» **Exercise**
Look for "Hbody" in each line of the records, and copy the lines that have it.

» **Data provided**
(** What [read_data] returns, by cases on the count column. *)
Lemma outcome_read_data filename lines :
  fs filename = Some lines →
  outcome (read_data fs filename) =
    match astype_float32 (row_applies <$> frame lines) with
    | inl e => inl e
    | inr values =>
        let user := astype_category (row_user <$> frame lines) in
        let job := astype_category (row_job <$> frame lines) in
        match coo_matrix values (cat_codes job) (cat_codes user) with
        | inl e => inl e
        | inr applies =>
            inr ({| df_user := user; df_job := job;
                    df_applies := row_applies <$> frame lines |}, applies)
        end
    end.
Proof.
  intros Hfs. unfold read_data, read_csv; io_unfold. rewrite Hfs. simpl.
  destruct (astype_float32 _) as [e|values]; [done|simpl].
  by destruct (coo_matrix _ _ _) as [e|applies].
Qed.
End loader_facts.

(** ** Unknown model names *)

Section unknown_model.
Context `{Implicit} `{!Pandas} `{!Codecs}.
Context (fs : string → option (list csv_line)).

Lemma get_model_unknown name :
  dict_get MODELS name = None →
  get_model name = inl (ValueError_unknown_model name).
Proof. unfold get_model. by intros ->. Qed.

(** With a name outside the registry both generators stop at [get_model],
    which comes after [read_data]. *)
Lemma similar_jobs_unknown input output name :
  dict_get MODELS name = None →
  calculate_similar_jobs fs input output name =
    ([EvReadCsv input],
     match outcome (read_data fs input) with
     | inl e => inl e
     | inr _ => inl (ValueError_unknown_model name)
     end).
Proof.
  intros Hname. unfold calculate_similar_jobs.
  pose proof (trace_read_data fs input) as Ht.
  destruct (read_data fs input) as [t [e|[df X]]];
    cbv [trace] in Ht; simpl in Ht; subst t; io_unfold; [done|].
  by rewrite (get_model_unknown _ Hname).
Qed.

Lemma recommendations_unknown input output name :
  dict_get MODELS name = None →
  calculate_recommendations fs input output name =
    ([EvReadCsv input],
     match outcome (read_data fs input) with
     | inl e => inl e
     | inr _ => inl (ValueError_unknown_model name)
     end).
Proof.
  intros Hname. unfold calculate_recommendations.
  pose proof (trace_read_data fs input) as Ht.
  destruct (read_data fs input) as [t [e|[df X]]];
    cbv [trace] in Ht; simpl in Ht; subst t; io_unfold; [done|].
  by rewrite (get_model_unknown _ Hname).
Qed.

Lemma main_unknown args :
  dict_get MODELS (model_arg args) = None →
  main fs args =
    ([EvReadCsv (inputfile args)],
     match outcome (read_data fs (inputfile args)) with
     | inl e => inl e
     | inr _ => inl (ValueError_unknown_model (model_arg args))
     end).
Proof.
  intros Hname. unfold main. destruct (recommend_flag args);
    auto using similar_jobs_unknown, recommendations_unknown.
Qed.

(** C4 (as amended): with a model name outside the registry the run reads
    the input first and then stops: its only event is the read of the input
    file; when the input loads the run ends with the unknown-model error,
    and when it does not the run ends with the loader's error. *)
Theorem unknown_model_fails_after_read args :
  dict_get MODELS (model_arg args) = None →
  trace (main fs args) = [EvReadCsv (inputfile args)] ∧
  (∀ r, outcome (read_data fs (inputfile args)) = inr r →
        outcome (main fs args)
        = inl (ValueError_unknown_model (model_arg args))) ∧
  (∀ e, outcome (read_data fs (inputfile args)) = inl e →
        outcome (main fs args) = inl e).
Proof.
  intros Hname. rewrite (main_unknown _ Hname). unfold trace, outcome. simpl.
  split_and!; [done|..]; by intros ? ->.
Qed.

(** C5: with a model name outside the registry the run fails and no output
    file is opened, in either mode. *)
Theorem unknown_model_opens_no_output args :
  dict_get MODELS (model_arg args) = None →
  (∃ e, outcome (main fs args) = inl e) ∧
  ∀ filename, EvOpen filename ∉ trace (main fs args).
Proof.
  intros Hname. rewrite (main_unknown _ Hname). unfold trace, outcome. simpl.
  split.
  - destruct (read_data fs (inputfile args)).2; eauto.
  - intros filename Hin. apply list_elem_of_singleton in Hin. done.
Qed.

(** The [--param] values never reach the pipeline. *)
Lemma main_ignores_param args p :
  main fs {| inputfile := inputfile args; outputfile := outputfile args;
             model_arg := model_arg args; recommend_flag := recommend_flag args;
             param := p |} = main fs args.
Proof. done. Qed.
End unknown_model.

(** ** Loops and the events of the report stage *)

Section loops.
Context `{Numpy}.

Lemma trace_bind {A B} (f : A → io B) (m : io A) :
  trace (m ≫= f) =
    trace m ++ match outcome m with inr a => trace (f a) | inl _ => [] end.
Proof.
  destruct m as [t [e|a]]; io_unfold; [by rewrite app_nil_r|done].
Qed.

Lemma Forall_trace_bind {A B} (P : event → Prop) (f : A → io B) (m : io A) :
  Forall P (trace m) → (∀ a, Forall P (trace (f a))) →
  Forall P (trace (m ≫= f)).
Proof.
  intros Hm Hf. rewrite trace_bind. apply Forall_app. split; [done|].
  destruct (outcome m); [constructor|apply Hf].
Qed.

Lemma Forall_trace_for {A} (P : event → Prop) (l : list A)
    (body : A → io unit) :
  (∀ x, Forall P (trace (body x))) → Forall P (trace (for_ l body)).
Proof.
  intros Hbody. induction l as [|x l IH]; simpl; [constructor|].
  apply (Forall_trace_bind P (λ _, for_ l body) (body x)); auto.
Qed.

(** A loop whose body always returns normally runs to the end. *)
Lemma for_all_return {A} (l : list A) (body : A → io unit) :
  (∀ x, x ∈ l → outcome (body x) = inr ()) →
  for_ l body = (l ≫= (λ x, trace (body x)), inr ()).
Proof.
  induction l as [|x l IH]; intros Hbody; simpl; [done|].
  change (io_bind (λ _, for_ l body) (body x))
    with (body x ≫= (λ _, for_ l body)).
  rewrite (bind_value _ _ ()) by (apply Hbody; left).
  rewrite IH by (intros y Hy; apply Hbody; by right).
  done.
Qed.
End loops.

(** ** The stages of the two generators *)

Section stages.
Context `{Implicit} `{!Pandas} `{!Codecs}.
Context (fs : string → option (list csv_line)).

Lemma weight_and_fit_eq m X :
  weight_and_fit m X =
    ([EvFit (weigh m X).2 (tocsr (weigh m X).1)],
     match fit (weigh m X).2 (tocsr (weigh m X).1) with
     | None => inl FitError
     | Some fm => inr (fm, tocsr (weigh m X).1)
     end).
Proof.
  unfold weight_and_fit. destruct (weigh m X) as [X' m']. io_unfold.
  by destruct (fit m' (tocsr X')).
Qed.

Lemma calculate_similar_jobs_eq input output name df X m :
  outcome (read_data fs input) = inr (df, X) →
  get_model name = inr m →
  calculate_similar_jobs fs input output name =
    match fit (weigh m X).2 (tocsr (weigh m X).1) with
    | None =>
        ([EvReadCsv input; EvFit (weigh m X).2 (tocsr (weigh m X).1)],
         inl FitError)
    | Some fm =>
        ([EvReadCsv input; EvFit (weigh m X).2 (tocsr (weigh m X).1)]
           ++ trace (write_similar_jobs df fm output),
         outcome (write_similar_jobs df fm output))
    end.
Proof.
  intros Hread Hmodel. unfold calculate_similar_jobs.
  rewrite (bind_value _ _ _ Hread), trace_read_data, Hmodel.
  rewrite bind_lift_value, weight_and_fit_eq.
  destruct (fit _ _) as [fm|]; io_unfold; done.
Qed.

==

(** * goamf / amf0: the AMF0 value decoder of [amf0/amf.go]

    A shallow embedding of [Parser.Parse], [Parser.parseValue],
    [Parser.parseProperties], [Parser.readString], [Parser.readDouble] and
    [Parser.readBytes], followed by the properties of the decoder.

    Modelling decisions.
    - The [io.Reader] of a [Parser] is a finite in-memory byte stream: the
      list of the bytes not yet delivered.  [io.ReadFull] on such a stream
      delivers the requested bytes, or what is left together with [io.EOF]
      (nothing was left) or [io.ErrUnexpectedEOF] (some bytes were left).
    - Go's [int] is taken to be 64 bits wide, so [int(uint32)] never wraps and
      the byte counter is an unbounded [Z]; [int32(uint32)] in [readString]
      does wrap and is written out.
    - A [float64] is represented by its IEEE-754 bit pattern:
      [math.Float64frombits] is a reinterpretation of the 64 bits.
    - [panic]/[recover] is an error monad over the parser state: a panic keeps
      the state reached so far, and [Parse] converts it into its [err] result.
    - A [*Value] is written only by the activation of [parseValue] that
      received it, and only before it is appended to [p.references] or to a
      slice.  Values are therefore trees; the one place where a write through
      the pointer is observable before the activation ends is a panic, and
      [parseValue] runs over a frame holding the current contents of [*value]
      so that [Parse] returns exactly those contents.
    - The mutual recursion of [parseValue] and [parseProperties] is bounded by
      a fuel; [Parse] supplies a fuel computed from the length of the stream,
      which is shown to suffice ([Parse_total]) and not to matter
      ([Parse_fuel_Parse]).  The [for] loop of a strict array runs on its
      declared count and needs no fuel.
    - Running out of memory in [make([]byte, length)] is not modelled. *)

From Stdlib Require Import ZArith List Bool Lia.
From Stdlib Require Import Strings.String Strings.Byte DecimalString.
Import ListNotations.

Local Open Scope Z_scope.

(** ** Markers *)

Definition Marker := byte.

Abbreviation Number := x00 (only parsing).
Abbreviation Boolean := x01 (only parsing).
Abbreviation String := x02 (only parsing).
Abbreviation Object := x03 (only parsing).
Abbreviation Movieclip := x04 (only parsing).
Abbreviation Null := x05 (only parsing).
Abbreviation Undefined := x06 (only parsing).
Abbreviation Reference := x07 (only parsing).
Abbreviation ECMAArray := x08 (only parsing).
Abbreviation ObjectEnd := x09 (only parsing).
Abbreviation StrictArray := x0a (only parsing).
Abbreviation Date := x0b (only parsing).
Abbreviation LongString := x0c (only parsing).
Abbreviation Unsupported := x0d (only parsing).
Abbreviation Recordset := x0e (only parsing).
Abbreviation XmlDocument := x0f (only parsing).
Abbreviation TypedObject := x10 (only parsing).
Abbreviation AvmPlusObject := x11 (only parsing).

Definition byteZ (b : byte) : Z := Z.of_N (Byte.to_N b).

...

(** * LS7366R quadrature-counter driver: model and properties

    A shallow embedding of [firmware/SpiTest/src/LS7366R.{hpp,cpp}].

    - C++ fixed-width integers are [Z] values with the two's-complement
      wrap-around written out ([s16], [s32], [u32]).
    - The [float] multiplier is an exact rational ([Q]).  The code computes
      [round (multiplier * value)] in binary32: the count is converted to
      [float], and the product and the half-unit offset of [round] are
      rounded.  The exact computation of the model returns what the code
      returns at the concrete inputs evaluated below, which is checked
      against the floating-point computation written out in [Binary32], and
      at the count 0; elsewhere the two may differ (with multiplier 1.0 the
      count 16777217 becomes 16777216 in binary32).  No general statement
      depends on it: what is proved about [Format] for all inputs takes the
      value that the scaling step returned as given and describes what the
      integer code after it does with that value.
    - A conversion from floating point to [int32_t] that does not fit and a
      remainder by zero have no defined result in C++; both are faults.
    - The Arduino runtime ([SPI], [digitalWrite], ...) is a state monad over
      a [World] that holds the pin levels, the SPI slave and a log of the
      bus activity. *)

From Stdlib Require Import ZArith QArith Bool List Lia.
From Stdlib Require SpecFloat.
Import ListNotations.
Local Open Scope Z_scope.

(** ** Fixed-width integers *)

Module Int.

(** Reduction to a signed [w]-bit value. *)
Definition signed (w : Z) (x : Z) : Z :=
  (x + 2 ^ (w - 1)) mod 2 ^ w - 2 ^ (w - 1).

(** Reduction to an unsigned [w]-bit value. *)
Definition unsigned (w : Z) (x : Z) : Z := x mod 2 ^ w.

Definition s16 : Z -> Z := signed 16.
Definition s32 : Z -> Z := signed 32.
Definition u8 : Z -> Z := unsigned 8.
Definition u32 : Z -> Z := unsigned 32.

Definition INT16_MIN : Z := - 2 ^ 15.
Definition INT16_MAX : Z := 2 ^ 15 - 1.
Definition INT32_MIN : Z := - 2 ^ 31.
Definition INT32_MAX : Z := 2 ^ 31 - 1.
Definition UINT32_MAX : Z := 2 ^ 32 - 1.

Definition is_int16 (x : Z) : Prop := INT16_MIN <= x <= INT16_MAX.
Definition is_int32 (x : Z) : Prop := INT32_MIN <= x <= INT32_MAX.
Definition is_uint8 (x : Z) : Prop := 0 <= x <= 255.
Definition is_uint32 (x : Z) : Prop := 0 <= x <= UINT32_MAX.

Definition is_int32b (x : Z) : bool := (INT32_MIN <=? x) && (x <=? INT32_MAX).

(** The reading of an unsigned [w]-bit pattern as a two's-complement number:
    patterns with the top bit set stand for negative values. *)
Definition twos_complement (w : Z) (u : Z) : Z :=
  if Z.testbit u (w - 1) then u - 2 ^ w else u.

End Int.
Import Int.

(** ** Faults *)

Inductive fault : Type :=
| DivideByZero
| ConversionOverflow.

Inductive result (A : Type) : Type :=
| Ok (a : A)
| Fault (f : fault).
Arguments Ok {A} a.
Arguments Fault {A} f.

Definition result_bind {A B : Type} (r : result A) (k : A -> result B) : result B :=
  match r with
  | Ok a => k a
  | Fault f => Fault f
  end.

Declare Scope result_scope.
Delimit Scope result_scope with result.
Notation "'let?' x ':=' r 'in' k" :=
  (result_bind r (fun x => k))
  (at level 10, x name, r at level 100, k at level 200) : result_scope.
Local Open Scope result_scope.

» **Output**
  intros Hbody. induction l as [|x l IH]; simpl; [constructor|].
  induction l as [|x l IH]; intros Hbody; simpl; [done|].
  rewrite (bind_value _ _ ()) by (apply Hbody; left).
  rewrite IH by (intros y Hy; apply Hbody; by right).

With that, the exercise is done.